Herman Hörtnagl widerspricht wehement der vorherrschenden Meinung, wonach die Agrarbehörde in Tirol die Ortsgemeinden enteignet hätte.  Hörtnagl: „Es widerspricht den wahren historischen Verhältnissen eindeutig, wenn heute behauptet wird, dass die Agrarbehörde im Zuge der Regulierungsverfahren die heutigen Ortsgemeinden enteignet hätte. Vielmehr war die Grundbucheintragung auf `Gemeinde Unterperfuss´ schlicht und einfach falsch.“

Hermann Hörtnagl, geb. 14.03.1957, seit 2014 Obmann der Agrargemeinschaft Unterperfuß, Vater von vier Kindern, ist Eigentümer des Hörtnaglhofes in Unterperfuß, samt dem damit verbundenen Mitgliedschaftsrecht an der Agrargemeinschaft Unterperfuß. Seit jeher waren sämtliche Stammliegenschaftsbesitzer von Unterperfuß zu gleichen Teilen am unverteilten Besitz der historischen „Wirtschaftsgemeinde Unterperfuß“ beteiligt.
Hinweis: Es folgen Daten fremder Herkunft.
(** * daily-reporting: the daily filter, the event classifier and the report

    A shallow embedding of [main.go].  The decoded GitHub events are values
    of Go's [interface{}] as [encoding/json] builds them, the two loops of
    [getDailyEvents] and [formatEvents] are folds over the event list, and a
    failed single-value type assertion is a run-time panic, kept as such in
    the result type. *)

From stdpp Require Import base option list gmap strings.
From Stdlib Require Import ZArith Lia Ascii String.

#[local] Set Warnings "-register-all".
#[local] Open Scope Z_scope.

(** ** The pieces of Go's [time] package that [main.go] calls *)

Module GoTime.

(** A [time.Time]: the instant in seconds since the Unix epoch and the
    offset, in seconds east of UTC, of the zone the value carries.  The
    sub-second part plays no role in the two layouts the program prints. *)
Record Time := mkTime { unixSec : Z; zoneOffset : Z }.

Definition secondsPerDay : Z := 86400.

(** Days from 0001-01-01 to 1970-01-01. *)
Definition unixEpochDay : Z := 719162.

Definition daysPer400Years : Z := 146097.
Definition daysPer100Years : Z := 36524.
Definition daysPer4Years : Z := 1461.

Definition isLeap (year : Z) : bool :=
  (year mod 4 =? 0) && (negb (year mod 100 =? 0) || (year mod 400 =? 0)).

(** [daysBefore m]: days in a non-leap year before month [m + 1] starts
    (the table of the same name in package time). *)
Definition daysBefore (m : Z) : Z :=
  if m <=? 0 then 0
  else if m =? 1 then 31
  else if m =? 2 then 59
  else if m =? 3 then 90
  else if m =? 4 then 120
  else if m =? 5 then 151
  else if m =? 6 then 181
  else if m =? 7 then 212
  else if m =? 8 then 243
  else if m =? 9 then 273
  else if m =? 10 then 304
  else if m =? 11 then 334
  else 365.

Definition daysIn (month year : Z) : Z :=
  if (month =? 2) && isLeap year then 29
  else daysBefore month - daysBefore (month - 1).

(** Days from 0001-01-01 to the first day of [year]. *)
Definition daysSinceYear1 (year : Z) : Z :=
  let y := year - 1 in
  365 * y + y / 4 - y / 100 + y / 400.

(** [time.Date] in UTC for fields that are already in range: the instant
    as Unix seconds.  Package time computes it in 64-bit words; the numbers
    here are the same as long as these do not wrap, as for the years 0 to
    9999 that a parsed string can name. *)
Definition Date (year month day hour min sec : Z) : Z :=
  let d := daysSinceYear1 year + daysBefore (month - 1) in
  let d := if isLeap year && (3 <=? month) then d + 1 else d in
  let d := d + (day - 1) in
  (d - unixEpochDay) * secondsPerDay + (hour * 3600 + min * 60 + sec).

(** [absDate] up to the year: the year and the day within it (from 0)
    of a day number counted from 0001-01-01, by 400-, 100-, 4- and 1-year
    cycles. *)
Definition absYearDay (d : Z) : Z * Z :=
  let n := d / daysPer400Years in
  let y := 400 * n in
  let d := d - daysPer400Years * n in
  let n := d / daysPer100Years in
  let n := n - n / 4 in
  let y := y + 100 * n in
  let d := d - daysPer100Years * n in
  let n := d / daysPer4Years in
  let y := y + 4 * n in
  let d := d - daysPer4Years * n in
  let n := d / 365 in
  let n := n - n / 4 in
  let y := y + n in
  let d := d - 365 * n in
  (y + 1, d).

(** The rest of [absDate]: month and day of the month from the day of the
    year, estimating the month as if every month had 31 days. *)
Definition monthDay (leap : bool) (yday : Z) : Z * Z :=
  let day := yday in
  if leap && (day =? 31 + 29 - 1) then (2, 29)
  else
    let day := if leap && (31 + 29 - 1 <? day) then day - 1 else day in
    let month := day / 31 in
    let e := daysBefore (month + 1) in
    let '(month, begin) :=
      if e <=? day then (month + 1, e) else (month, daysBefore month) in
    (month + 1, day - begin + 1).

Definition absDate (d : Z) : Z * Z * Z :=
  let '(year, yday) := absYearDay d in
  let '(month, day) := monthDay (isLeap year) yday in
  (year, month, day).

(** [t.Date()]: the calendar date of [t] in the zone [t] carries. *)
Definition date (t : Time) : Z * Z * Z :=
  absDate ((unixSec t + zoneOffset t) / secondsPerDay + unixEpochDay).

(** [t.UTC().Date()]: the calendar date of the same instant in UTC. *)
Definition utcDate (t : Time) : Z * Z * Z :=
  absDate (unixSec t / secondsPerDay + unixEpochDay).

(** *** Printing *)

Definition digitChar (d : Z) : ascii := ascii_of_nat (48 + Z.to_nat d).

Fixpoint utoa (fuel : nat) (u : Z) (acc : string) : string :=
  let acc := String (digitChar (u mod 10)) acc in
  match fuel with
  | O => acc
  | S fuel => if u <? 10 then acc else utoa fuel (u / 10) acc
  end.

Fixpoint zeros (n : nat) : string :=
  match n with O => "" | S n => String "0"%char (zeros n) end.

(** [appendInt]: decimal, a minus sign for negatives, zero-padded to
    [width] digits. *)
Definition appendInt (x : Z) (width : nat) : string :=
  let u := Z.abs x in
  let ds := utoa (Z.to_nat (Z.log2 u)) u "" in
  (if x <? 0 then "-" else "") +:+ zeros (width - String.length ds) +:+ ds.

Definition shortMonthName (m : Z) : string :=
  if m =? 1 then "Jan" else if m =? 2 then "Feb" else if m =? 3 then "Mar"
  else if m =? 4 then "Apr" else if m =? 5 then "May" else if m =? 6 then "Jun"
  else if m =? 7 then "Jul" else if m =? 8 then "Aug" else if m =? 9 then "Sep"
  else if m =? 10 then "Oct" else if m =? 11 then "Nov" else "Dec".

(** Layout ["2006-01-02"] (the program's [dateFormat]) on a date. *)
Definition layout_2006_01_02 (ymd : Z * Z * Z) : string :=
  let '(year, month, day) := ymd in
  appendInt year 4 +:+ "-" +:+ appendInt month 2 +:+ "-" +:+ appendInt day 2.

(** Layout ["Jan 02, 2006"] on a date. *)
Definition layout_Jan_02_2006 (ymd : Z * Z * Z) : string :=
  let '(year, month, day) := ymd in
  shortMonthName month +:+ " " +:+ appendInt day 2 +:+ ", " +:+ appendInt year 4.

(** [t.Format(dateFormat)] and [t.Format("Jan 02, 2006")]. *)
Definition Format_dateFormat (t : Time) : string := layout_2006_01_02 (date t).
Definition Format_header (t : Time) : string := layout_Jan_02_2006 (date t).

(** *** Parsing: [time.Parse(time.RFC3339, value)]

    [Parse] first tries [parseRFC3339], which takes the strings of the
    layout ["2006-01-02T15:04:05Z07:00"] to the letter, and on its failure
    hands the string to the general layout parser [parse], which reads the
    same layout piece by piece and lets a few more strings through: an hour
    of one digit, a comma before the fraction of the second, and an offset
    of up to 24 hours and 60 minutes.  The result keeps the offset of the
    string as its zone. *)

Definition isDigit (c : ascii) : bool :=
  (48 <=? nat_of_ascii c)%nat && (nat_of_ascii c <=? 57)%nat.

Fixpoint digitsValue (s : string) (x : Z) : option Z :=
  match s with
  | EmptyString => Some x
  | String c s =>
      if isDigit c then digitsValue s (x * 10 + (Z.of_nat (nat_of_ascii c) - 48))
      else None
  end.

(** [parseUint]: an unsigned decimal within [min..max], or failure. *)
Definition parseUint (s : string) (min max : Z) : option Z :=
  x ← digitsValue s 0;
  if (x <? min) || (max <? x) then None else Some x.

Definition charIs (s : string) (i : nat) (c : ascii) : bool :=
  match String.get i s with
  | Some c' => bool_decide (c' = c)
  | None => false
  end.
(** The same iteration when the next occurrence follows [mid]. *)
Lemma replace_loop_next fuel c from name pre mid post :
  has_char c name = false ->
  index 0 (String c from) (mid ++ String c from ++ post)
  = Some (String.length mid) ->
  replace_loop (S fuel) (String c from) name
               (pre ++ String c from ++ mid ++ String c from ++ post)
               (Some (String.length pre))
  = replace_loop fuel (String c from) name
                 ((pre ++ name ++ mid) ++ String c from ++ post)
                 (Some (String.length (pre ++ name ++ mid))).
Proof.
  intros Hn Hp. rewrite (replace_loop_step _ _ _ _ _ _ Hn), Hp.
  cbn [option_map]. rewrite !length_append, !append_assoc, Nat.add_assoc.
  reflexivity.
Qed.

(** The same iteration when no occurrence is left. *)
Lemma replace_loop_last fuel c from name pre rest :
  has_char c name = false ->
  index 0 (String c from) rest = None ->
  replace_loop (S fuel) (String c from) name
               (pre ++ String c from ++ rest) (Some (String.length pre))
  = Some (pre ++ name ++ rest).
Proof.
  intros Hn Hp. rewrite (replace_loop_step _ _ _ _ _ _ Hn), Hp.
  destruct fuel; reflexivity.
Qed.

(** When the executable's name holds the text that is searched for, after
    a part without its first character, the search finds the occurrence
    in the name it has just put in, and the loop goes round for ever. *)
Lemma replace_loop_diverges c from head tail fuel : forall pre post,
  has_char c head = false ->
  replace_loop fuel (String c from) (head ++ String c from ++ tail)
               (pre ++ String c from ++ post) (Some (String.length pre))
  = None.
Proof.
  induction fuel as [|fuel IH]; intros pre post Hn; [reflexivity|].
  cbn [replace_loop]. rewrite replace_occurrence.
  rewrite index_after, !append_assoc.
  rewrite (index_past_name c from _ head Hn).
  rewrite (index_found_here (String c from) _ ltac:(discriminate)
             (prefix_append _ _)).
  cbn [option_map]. rewrite Nat.add_0_r, <- length_append.
  rewrite <- (append_assoc pre head). apply IH. exact Hn.
Qed.

(** X13.  [printUsage] does not terminate when the file name of the
    executable contains CMGEN with no capital C before it: the loop looks
    for the next CMGEN from the position of the replacement, finds the one
    in the name it has just inserted and replaces that again, so no number
    of iterations ends it. *)
Theorem printUsage_diverges fuel head tail :
  has_char "C" head = false ->
  printUsage fuel (head ++ "CMGEN" ++ tail) = None.
Proof.
  intros Hn. unfold printUsage.
  replace (index 0 "CMGEN" usage) with (Some (String.length ""))
    by (vm_compute; reflexivity).
  rewrite usage_occurrences.
  change ("CMGEN" ++ usage_1 ++ "CMGEN" ++ usage_2 ++ "CMGEN" ++ usage_3)
    with ("" ++ "CMGEN" ++ usage_1 ++ "CMGEN" ++ usage_2 ++ "CMGEN" ++ usage_3).
  apply replace_loop_diverges. exact Hn.
Qed.

(** X14.  For an executable whose file name contains no capital C,
    [printUsage] ends after three iterations and prints the usage text
    with each of its three occurrences of CMGEN replaced by that name. *)
Theorem printUsage_substitutes fuel name :
  has_char "C" name = false ->
  (3 <= fuel)%nat ->
  printUsage fuel name
  = Some (name ++ usage_1 ++ name ++ usage_2 ++ name ++ usage_3).
Proof.
  intros Hn Hf.
  destruct fuel as [|[|[|fuel]]]; try lia.
  unfold printUsage.
  replace (index 0 "CMGEN" usage) with (Some (String.length ""))
    by (vm_compute; reflexivity).
  rewrite usage_occurrences.
  change ("CMGEN" ++ usage_1 ++ "CMGEN" ++ usage_2 ++ "CMGEN" ++ usage_3)
    with ("" ++ "CMGEN" ++ usage_1 ++ "CMGEN" ++ usage_2 ++ "CMGEN" ++ usage_3).
  rewrite (replace_loop_next _ "C" "MGEN" name "" usage_1 _ Hn)
    by (vm_compute; reflexivity).
  rewrite (replace_loop_next _ "C" "MGEN" name _ usage_2 usage_3 Hn)
    by (vm_compute; reflexivity).
  rewrite (replace_loop_last _ "C" "MGEN" name _ usage_3 Hn)
    by (vm_compute; reflexivity).
  rewrite !append_assoc. reflexivity.
Qed.

(** ** The runs of the further properties *)

Definition sample_pipeline (g : Globals) (iname : string) : M Z Z :=
  run_pipeline Z sample_isPOT sample_name String.append sample_exists
               sample_decode (fun i => i) cross_neighbour sample_corner 0%Z
               sample_copy sample_copy sample_uvgrid sample_brdf
               sample_mirror sample_downsample sample_importance
               (fun _ _ => 0.5%float) g iname.

(** The globals after [--deploy=out --size=2]. *)
Definition deploy_globals : Globals :=
  set_g_output_size 2 (set_g_deploy_dir "out" (set_g_deploy true start_globals)).

(** A decoder that recognises no file. *)
Definition broken_decode (path : string) : Image Z :=
  mkImage false 0 0 0 (fun _ _ => 0%Z).


Lemma bad_number_is_uncaught_witness :
  sample_main [(opt_quiet, None); (opt_size, Some "abc"); (opt_sh, None)]
              ["uv4"]
  = ([], Uncaught invalid_argument).
Proof.
  destruct (bad_number_is_uncaught Z sample_isPOT sample_stod
              sample_extension sample_name String.append sample_exists
              sample_decode (fun i => i) cross_neighbour sample_corner 0%Z
              sample_copy sample_copy sample_uvgrid sample_brdf
              sample_mirror sample_downsample sample_importance
              (fun _ _ => 0.5%float) start_globals [(opt_quiet, None)]
              (Some "abc") [(opt_sh, None)] ["uv4"]
              (mkParse (set_g_quiet true start_globals) 3%Z false)
              invalid_argument)
    as [W _]; [reflexivity | apply W; reflexivity].
Defined.


Lemma dfg_only_run_witness :
  sample_main [(opt_ibl_dfg, Some "dfg.png")] []
  = ([Cout "Generating IBL DFG LUT...";
      Call_iblLutDfg "dfg.png" 128%Z false], Ret 0%Z).
Proof.
  apply (dfg_only_run Z sample_isPOT sample_stod
           sample_extension sample_name String.append sample_exists
           sample_decode (fun i => i) cross_neighbour sample_corner 0%Z
           sample_copy sample_copy sample_uvgrid sample_brdf
           sample_mirror sample_downsample sample_importance
           (fun _ _ => 0.5%float) start_globals
           [(opt_ibl_dfg, Some "dfg.png")]
           (set_g_dfg_filename "dfg.png" (set_g_dfg true start_globals))
           (Some "dfg.png")).
  - left. reflexivity.
  - reflexivity.
Defined.
(** The events of one turn: the line that announces the file, the
    events of its read and, when the read threw, the line of the
    [catch]. *)
Definition process_trace (file : Drive.file) (w : W) : list event :=
  let r := read_content B file w in
  ConsoleLog ("Processing file: " +:+ Drive.name file
                +:+ " (Type: " +:+ Drive.mimeType file +:+ ")")
    :: trace_of r
    ++ match result_of r with
       | Returns _ => []
       | Throws parseError =>
           [ConsoleError ("Could not parse file " +:+ Drive.name file +:+ ":")
                         (Js.message parseError)]
       end.

End Aggregation.

(** The listings among the events; the events of the loop are fetches
    and lines of the console. *)
Definition is_list_call (e : event) : bool :=
  match e with
  | DriveFilesList _ _ => true
  | _ => false
  end.

Definition fetch_or_log (e : event) : Prop :=
  is_list_call e = false ∧ is_model_call e = false.

(** ** Counting blocks, reading answers *)

(** The blocks of a context that start with a given header. *)
Fixpoint count_headed (header : string) (blocks : list string) : nat :=
  match blocks with
  | [] => 0
  | b :: r => (if String.prefix header b then 1 else 0) + count_headed header r
  end.


(** The model's answer holds no candidate to read: the response itself
    or its list of candidates is missing, the list is empty, or the first
    candidate has no content. *)
Definition no_usable_candidate (r : option Gemini.response) : Prop :=
  r = None
  ∨ ∃ response,
      r = Some response
      ∧ (Gemini.candidates response = None
         ∨ Gemini.candidates response = Some []
         ∨ ∃ c cs, Gemini.candidates response = Some (c :: cs)
                   ∧ Gemini.content_of c = None).

(** The first candidate has a content whose [parts] is missing or empty. *)
Definition content_without_parts (r : Gemini.response) : Prop :=
  ∃ c cs content,
    Gemini.candidates r = Some (c :: cs)
    ∧ Gemini.content_of c = Some content
    ∧ (Gemini.parts content = None ∨ Gemini.parts content = Some []).

(** ** The paths of the consultation *)

Definition bad_request : response :=
  res_status_json 400 (BodyError "folderId and question are required.").

Definition consult_failed : response :=
  res_status_json 500 (BodyError "Failed to consult Gemini.").

Definition consult_error_log (e : Js.error) : event :=
  ConsoleError "Error with Gemini consultation:" (Js.message e).

Section Paths.
Context {W : Type} (B : Backend W).
Implicit Types (req_body : gmap string Js.value) (w : W).

Definition validated req_body : bool :=
  Js.truthy (req_body !! "folderId") && Js.truthy (req_body !! "question").

(** The prompt of a question over the listed [files], read from [w1]. *)
Definition consult_prompt (question : string) (files : list Drive.file) w1
  : string :=
  build_prompt question (render (context_blocks B files w1)).

(** Every way a consultation can run: what it answers, the state it
    leaves and the events it produces, in order.  [folderId] and
    [question] are the texts of the two fields of the body. *)
Inductive consult_path req_body w : outcome response * W * list event → Prop :=
| path_bad_request :
    validated req_body = false →
    consult_path req_body w (Returns bad_request, w, [])
| path_no_folder_text :
    validated req_body = true →
    Js.interpolate (req_body !! "folderId") = None →
    consult_path req_body w
      (Returns consult_failed, w, [consult_error_log Js.TypeError_primitive])
| path_listing_failed folderId e w1 :
    validated req_body = true →
    Js.interpolate (req_body !! "folderId") = Some folderId →
    drive_files_list B (consult_list_params folderId) w = (Throws e, w1) →
    consult_path req_body w
      (Returns consult_failed, w1,
       [DriveFilesList (consult_list_params folderId) (Throws e);
        consult_error_log e])
| path_no_files folderId d w1 :
    validated req_body = true →
    Js.interpolate (req_body !! "folderId") = Some folderId →
    drive_files_list B (consult_list_params folderId) w = (Returns d, w1) →
    Drive.files d = None ∨ Drive.files d = Some [] →
    consult_path req_body w
      (Returns (res_json (BodyAnswer (Some no_files_answer))), w1,
       [DriveFilesList (consult_list_params folderId) (Returns d)])
| path_no_question_text folderId d w1 files :
    validated req_body = true →
    Js.interpolate (req_body !! "folderId") = Some folderId →
    drive_files_list B (consult_list_params folderId) w = (Returns d, w1) →
    Drive.files d = Some files → files ≠ [] →
    Js.interpolate (req_body !! "question") = None →
    consult_path req_body w
      (Returns consult_failed, world_after B files w1,
       DriveFilesList (consult_list_params folderId) (Returns d)
         :: loop_trace B files w1
         ++ [consult_error_log Js.TypeError_primitive])
| path_model_threw folderId d w1 files question e w3 :
    validated req_body = true →
    Js.interpolate (req_body !! "folderId") = Some folderId →
    drive_files_list B (consult_list_params folderId) w = (Returns d, w1) →
    Drive.files d = Some files → files ≠ [] →
    Js.interpolate (req_body !! "question") = Some question →
    generateContent B (consult_prompt question files w1)
                    (world_after B files w1) = (Throws e, w3) →
    consult_path req_body w
      (Returns consult_failed, w3,
       DriveFilesList (consult_list_params folderId) (Returns d)
         :: loop_trace B files w1
         ++ [GenerateContent (consult_prompt question files w1) (Throws e);
             consult_error_log e])
| path_no_candidate folderId d w1 files question r w3 :
    validated req_body = true →
    Js.interpolate (req_body !! "folderId") = Some folderId →
    drive_files_list B (consult_list_params folderId) w = (Returns d, w1) →
    Drive.files d = Some files → files ≠ [] →
    Js.interpolate (req_body !! "question") = Some question →
    generateContent B (consult_prompt question files w1)
                    (world_after B files w1) = (Returns r, w3) →
    first_content r = None →
    consult_path req_body w
      (Returns consult_failed, w3,
       DriveFilesList (consult_list_params folderId) (Returns d)
         :: loop_trace B files w1
         ++ [GenerateContent (consult_prompt question files w1) (Returns r);
             consult_error_log
               (Js.Error "Gemini did not return a valid response.")])
| path_no_part folderId d w1 files question r w3 c e :
    validated req_body = true →
    Js.interpolate (req_body !! "folderId") = Some folderId →
    drive_files_list B (consult_list_params folderId) w = (Returns d, w1) →
    Drive.files d = Some files → files ≠ [] →
    Js.interpolate (req_body !! "question") = Some question →
    generateContent B (consult_prompt question files w1)
                    (world_after B files w1) = (Returns r, w3) →
    first_content r = Some c →
    first_part_text c = Throws e →
    consult_path req_body w
      (Returns consult_failed, w3,
       DriveFilesList (consult_list_params folderId) (Returns d)
         :: loop_trace B files w1
         ++ [GenerateContent (consult_prompt question files w1) (Returns r);
             consult_error_log e])
| path_answered folderId d w1 files question r w3 c answer :
    validated req_body = true →
    Js.interpolate (req_body !! "folderId") = Some folderId →
    drive_files_list B (consult_list_params folderId) w = (Returns d, w1) →
    Drive.files d = Some files → files ≠ [] →
    Js.interpolate (req_body !! "question") = Some question →
    generateContent B (consult_prompt question files w1)
                    (world_after B files w1) = (Returns r, w3) →
    first_content r = Some c →
    first_part_text c = Returns answer →
    consult_path req_body w
      (Returns (res_json (BodyAnswer answer)), w3,
       DriveFilesList (consult_list_params folderId) (Returns d)
         :: loop_trace B files w1
         ++ [GenerateContent (consult_prompt question files w1) (Returns r)]).

End Paths.

(** ** The order and the query of the listings *)

(** The type by which the storage service marks a folder; the sort key
    [folder] of [orderBy] puts the items of this type first. *)
Definition mime_folder : string := "application/vnd.google-apps.folder".

Definition is_folder (f : Drive.file) : bool :=
  bool_decide (Drive.mimeType f = mime_folder).

(** Folders before files, then by name, for an order [alphabetical] of the
    names. *)
Definition folder_then_name (alphabetical : relation string)
    (f g : Drive.file) : Prop :=
  match is_folder f, is_folder g with
  | true, false => True
  | false, true => False
  | _, _ => alphabetical (Drive.name f) (Drive.name g)
  end.

(** The quoting rule of the storage service's query language: a value
    starts after a quote and runs to the first quote that no backslash
    escapes.  [read_literal s] reads [s] after the opening quote and gives
    the value and what follows the closing quote. *)
Fixpoint read_literal (s : string) : option (string * string) :=
  match s with
  | EmptyString => None
  | String c rest =>
      if bool_decide (c = "039"%char) then Some (EmptyString, rest)
      else if bool_decide (c = "092"%char) then
        match rest with
        | EmptyString => None
        | String c' rest' =>
            match read_literal rest' with
            | Some (v, k) => Some (String c' v, k)
            | None => None
            end
        end
      else
        match read_literal rest with
        | Some (v, k) => Some (String c v, k)
        | None => None
        end
  end.

(** The folder whose children a query asks for: the value of a leading
    ['...' in parents]. *)
Definition named_parent (q : string) : option string :=
  match q with
  | String c s =>
      if bool_decide (c = "039"%char) then
        match read_literal s with
        | Some (v, k) => if String.prefix " in parents" k then Some v else None
        | None => None
        end
      else None
  | EmptyString => None
  end.

Definition plain_char (c : ascii) : Prop := c ≠ "039"%char ∧ c ≠ "092"%char.

(** In the state [w] the storage keeps the promise of the sort keys
    [folder, name]. *)
Definition honours_orderBy {W : Type} (B : Backend W)
    (alphabetical : relation string) (w : W) : Prop :=
  ∀ p d w1 fs,
    Drive.orderBy p = Some "folder, name" →
    drive_files_list B p w = (Returns d, w1) →
    Drive.files d = Some fs →
    StronglySorted (folder_then_name alphabetical) fs.

Definition fetch_failed : response :=
  res_status_json 500 (BodyError "Failed to fetch files.").

(** ** A storage and a model in memory *)

Module Fake.

(** The children of the one folder, in the order in which the storage
    holds them; the ids whose fetch fails; what the model answers; and the
    number of calls that the services have served. *)
Record world := {
  stored : list Drive.file;
  unreadable : list string;
  reply : outcome (option Gemini.response);
  calls : nat;
}.

Definition served (w : world) : world :=
  {| stored := stored w; unreadable := unreadable w; reply := reply w;
     calls := S (calls w) |}.

#[export] Instance folder_then_name_dec :
  RelDecision (folder_then_name String.le).
Proof.
  intros f g. unfold folder_then_name.
  destruct (is_folder f), (is_folder g); apply _.
Defined.

(** The listing sorts when, and only when, it is asked to. *)
Definition list_files (p : Drive.list_params) (w : world)
  : outcome Drive.list_data * world :=
  (Returns {| Drive.files := Some
      (if bool_decide (Drive.orderBy p = Some "folder, name")
       then merge_sort (folder_then_name String.le) (stored w)
       else stored w) |},
   served w).

Definition export_file (fileId mimeType : string) (w : world)
  : outcome string * world :=
  (if bool_decide (fileId ∈ unreadable w)
   then Throws (Js.Error "File not found.")
   else Returns ("text of " +:+ fileId),
   served w).

Definition get_file (fileId : string) (w : world)
  : outcome (list Byte.byte) * world :=
  (if bool_decide (fileId ∈ unreadable w)
   then Throws (Js.Error "File not found.")
   else Returns (String.list_byte_of_string fileId),
   served w).

Definition slide (s : string) : Pptx.slide :=
  {| Pptx.text := Some {| Pptx.raw := Some s |} |}.

Definition backend : Backend world := {|
  GOOGLE_DRIVE_FOLDER_ID := Some "root-folder";
  drive_files_list := list_files;
  drive_files_export := export_file;
  drive_files_get := get_file;
  mammoth_extractRawText := fun _ => Returns "text of a docx";
  pdf := fun _ => Returns "text of a pdf";
  pptx2json_parse := fun _ =>
    Returns {| Pptx.slides := Some [slide "first slide"; slide "second slide"] |};
  buffer_toString_utf8 := String.string_of_list_byte;
  generateContent := fun _ w => (reply w, served w);
|}.

Definition folder (files : list Drive.file) (broken : list string)
    (r : outcome (option Gemini.response)) : world :=
  {| stored := files; unreadable := broken; reply := r; calls := 0 |}.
Seit 1950 ist dieser Gemeinschaftsbesitz als Agrargemeinschaft organisiert. Noch im Jahr 1967, Hermann Hörtnagl war damals gerade zehn Jahre alt, haben die damaligen Mitglieder der Agrargemeinschaft Unterperfuß ein letztes Mal solchen Gemeinschaftsgrund aufgeteilt, den so genannten „Bach-Acker“. Dies mit dem „Segen“ der Agrarbehörde und per Agrarbehördenbescheid! Niemand im ganzen Land hatte dagegen etwas einzuwenden.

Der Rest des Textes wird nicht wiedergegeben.